Lanan, who lives in Boulder, Colorado, is married.

== Critical reception ==
Five books she illustrated have received starred reviews from Kirkus Reviews: Out of School and Into Nature (2017), Finding Narnia (2019), A Kid of Their Own (2020), The Lost Package (2021), and Jumper (2023).

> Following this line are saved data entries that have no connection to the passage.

(* ===== verification/DownloadChain.v ===== *)
(** * The chain during a download

    Models the parts of [seele/download/downloader.go] that change the local chain: going
    back to the common ancestor ([reverseBCstore], [updateHeadInfo]), writing the blocks that
    were downloaded and putting the old ones back when that fails ([processBlocks]), and the
    start of a session up to its manager ([doSynchronise]). *)

From Stdlib Require Import ZArith Lia.
From S2P Require Import Prelude Common BftHeader StateDb Svm EvmWord EvmStore Trie TrieCommit ChainStore Merkle ChainLaws ChainCanon BlockLeaves ChainTree ChainProofs ChainCrash ChainPurge PoolQueue Pool Stem BlockTypes BlockApply Download.

Open Scope Z_scope.
Open Scope go_scope.

(** What leaves the downloader: the effects of the chain, the blocks that are put back into the
    pools, the peer that is dropped and the session that is cancelled. *)
Inductive DlEffect : Type :=
| NodeDid (effect : NodeEffect)
| TxPoolReversed (block : Block)
| DebtPoolReversed (block : Block)
| DisconnectsPeer
| CancelsSession.

Section reverse.
Context {S A : Type} `{StoreCodec} `{BlockchainStore S}.

Abbreviation Node := (Blockchain (S := S) (A := A)).
Abbreviation DlM X := (GoM Node DlEffect X).

Definition on_node {X} (m : GoM Node NodeEffect X) : DlM X := fun nd =>
  match m nd with
  | Some (x, nd', o) => Some (x, nd', map NodeDid o)
  | None => None
  end.

(** A call of the store of the chain. *)
Definition bc_store {X} (m : GoM S Db X) : DlM X := on_node (on_chain (on_store m)).

Definition RemoveBlockLeaves (hash : Hash) : DlM unit :=
  nd <- go_get ;;
  leaves <- go_deref (leaves_Remove (nd_leaves nd) hash) ;;
  go_modify (fun nd => set_leaves nd leaves).

Definition AddBlockLeaves (index : BlockIndex) : DlM unit :=
  nd <- go_get ;;
  leaves <- go_deref (leaves_Add (nd_leaves nd) index) ;;
  go_modify (fun nd => set_leaves nd leaves).

Definition UpdateCurrentBlock (block : Block) : DlM unit := go_modify (fun nd => set_current nd block).

Definition updateHeadInfo (height : Z) : DlM (option StoreError) :=
  curHash <- bc_store (bs_GetBlockHash height) ;;
  match curHash with
  | inr err => go_ret (Some err)
  | inl curHash =>
      curBlock <- bc_store (bs_GetBlock curHash) ;;
      match curBlock with
      | inr err => go_ret (Some err)
      | inl curBlock =>
          bc_store (bs_PutHeadBlockHash curHash) ;;;
          currentTd <- bc_store (bs_GetBlockTotalDifficulty (b_HeaderHash curBlock)) ;;
          match currentTd with
          | inr err => go_ret (Some err)
          | inl currentTd =>
              AddBlockLeaves (NewBlockIndex (b_HeaderHash curBlock) (h_Height (b_Header curBlock)) currentTd) ;;;
              UpdateCurrentBlock curBlock ;;;
              go_ret None
          end
      end
  end.

(** The loop of [reverseBCstore], for the [n] heights from [curHeight] down. *)
Fixpoint reverse_loop (n : nat) (curHeight : Z) (localBlocks : list Block) : DlM (list Block * option StoreError) :=
  match n with
  | O => go_ret (localBlocks, None)
  | Datatypes.S n' =>
      hash <- bc_store (bs_GetBlockHash curHeight) ;;
      match hash with
      | inr err => go_ret (localBlocks, Some err)
      | inl hash =>
          block <- bc_store (bs_GetBlock hash) ;;
          match block with
          | inr err => go_ret (localBlocks, Some err)
          | inl block =>
              RemoveBlockLeaves hash ;;;
              err <- updateHeadInfo (curHeight - 1) ;;
              match err with
              | Some err => go_ret (localBlocks, Some err)
              | None =>
                  let localBlocks := block :: localBlocks in
                  go_emit (TxPoolReversed block) ;;;
                  go_emit (DebtPoolReversed block) ;;;
                  err <- bc_store (bs_DeleteBlock hash) ;;
                  match err with
                  | Some err => go_ret (localBlocks, Some err)
                  | None =>
                      _ <- bc_store (bs_DeleteBlockHash curHeight) ;;
                      reverse_loop n' (curHeight - 1) localBlocks
                  end
              end
          end
      end
  end.

(** The local height, its total difficulty ([None] if it cannot be read), the blocks above the
    ancestor and the error. *)
Definition reverseBCstore (ancestor : Z) : DlM (Z * option Z * list Block * option StoreError) :=
  nd <- go_get ;;
  let localHeight := h_Height (b_Header (nd_current nd)) in
  localTD <- bc_store (bs_GetBlockTotalDifficulty (b_HeaderHash (nd_current nd))) ;;
  match localTD with
  | inr err => go_ret (localHeight, None, [], Some err)
  | inl localTD =>
      r <- reverse_loop (Z.to_nat (localHeight - ancestor)) localHeight [] ;;
      go_ret (localHeight, Some localTD, r.1, r.2)
  end.

(** [doSynchronise] up to the manager of the session: what [newTaskMgr] is called with. The
    search for the ancestor has fuel. *)
Definition sync_prepare `{HeaderCodec} (fuel : nat) (peer : RemotePeer) : DlM ((Z * Z * Z * Z * list Block) + SyncError) :=
  match fetchHeight peer with
  | inr err => go_emit DisconnectsPeer ;;; go_ret (inr err)
  | inl latest =>
      nd <- go_get ;;
      let height := h_Height latest in
      ancestor <- go_deref (findCommonAncestorHeight fuel (store_db (ch_store (nd_chain nd))) (h_Height (b_Header (nd_current nd))) peer height) ;;
      match ancestor with
      | inr err => go_emit DisconnectsPeer ;;; go_ret (inr err)
      | inl ancestor =>
          r <- reverseBCstore ancestor ;;
          match r with
          | (_, _, _, Some err) => go_ret (inr (errStore err))
          | (localHeight, localTD, localBlocks, None) =>
              localTD <- go_deref localTD ;;
              go_ret (inl (u64 (ancestor + 1), height, localHeight, localTD, localBlocks))
          end
      end
  end.
End reverse.

(** ** [processBlocks] *)

Section process.
Context {S A T : Type} `{StoreCodec} `{BlockchainStore S} {HT : TrieOps T} `{@VmOps T HT} `{@NodeEnv S A T HT}.
Context `{BlockEnv} `{TrieEnv} `{HeaderCodec} `{MerkleEnv} `{StemEnv}.
(** Whether the error of the engine for a header is [ErrBlockNonceInvalid] or
    [ErrBlockDifficultInvalid]. *)
Context (bad_proof : BlockHeader -> bool).
Context (selRand : gmap Hash Transaction -> Hash).

Abbreviation Node := (Blockchain (S := S) (A := A)).
Abbreviation DlM X := (GoM Node DlEffect X).

Definition WriteBlock (block : Block) : DlM (option WriteError) := on_node (doWriteBlock selRand block).

Definition proof_error (block : Block) (err : option WriteError) : bool :=
  match err with Some errVerifyHeader => bad_proof (b_Header block) | _ => false end.

(** Put the local blocks back; whether the last error is one of the proof of work. *)
Fixpoint write_back (localBlocks : list Block) (last : bool) : DlM bool :=
  match localBlocks with
  | [] => go_ret last
  | localBlock :: localBlocks' =>
      err <- WriteBlock localBlock ;;
      match err with
      | Some _ => go_ret (proof_error localBlock err)
      | None => write_back localBlocks' false
      end
  end.

(** A block that the chain does not take. The variable [err] is assigned again when the session
    is abandoned. [ErrBlockAlreadyExists], which the caller passes over, is never returned by
    [WriteBlock]. *)
Definition write_failed (block : Block) (err : option WriteError) (ancestor localTD : Z) (localBlocks : list Block) : DlM unit :=
  nd <- go_get ;;
  currentTD <- bc_store (bs_GetBlockTotalDifficulty (b_HeaderHash (nd_current nd))) ;;
  bad <- (if match currentTD with inr _ => true | inl currentTD => currentTD <? localTD end
          then _ <- reverseBCstore ancestor ;; write_back localBlocks false
          else go_ret (proof_error block err)) ;;
  (if bad then go_emit DisconnectsPeer else go_ret tt) ;;;
  go_emit CancelsSession.

(** The number of blocks that are written. *)
Fixpoint processBlocks (blocks : list Block) (ancestor localTD : Z) (localBlocks : list Block) : DlM nat :=
  match blocks with
  | [] => go_ret O
  | block :: blocks' =>
      err <- WriteBlock block ;;
      match err with
      | Some _ => write_failed block err ancestor localTD localBlocks ;;; go_ret O
      | None => n <- processBlocks blocks' ancestor localTD localBlocks ;; go_ret (Datatypes.S n)
      end
  end.
End process.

School Library Journal gave a starred review to The Fisherman & the Whale (2019). Publishers Weekly gave starred reviews to The Lost Package and The Story I'll Tell. Booklist gave The Lost Package a starred review.

== Selected works ==

=== As illustrator ===

- Good Fortune in a Wrapping Cloth by Joan Schoettler. Shen’s Books, 2011.
- The Spirit Post by Amelia Cardenas. Squatch Productions, LLC. 2015.
- Finding Narnia: The Story of C. S. Lewis and His Brother by Caroline McAlister. Roaring Brook Press, 2019.
- Just Right: Searching for the Goldilocks Planet by Curtis Manley. Roaring Brook Press, 2019.
- A Kid of Their Own by Megan Dowd Lambert. Charlesbridge, 2020.
- The Lost Package by Richard Ho. Roaring Brook Press, 2021.
- Out of School and Into Nature: The Anna Comstock Story by Suzanne Slade. Sleeping Bear Press, 2017.
- The Story I'll Tell by Nancy Tupper-Ling. Lee & Low Books, 2022.

=== As author and illustrator ===

- The Fisherman & the Whale. Simon & Schuster Books for Young Readers, 2019.
- Jumper: A Day in the Life of a Backyard Jumping Spider. Roaring Brook Press, 2023.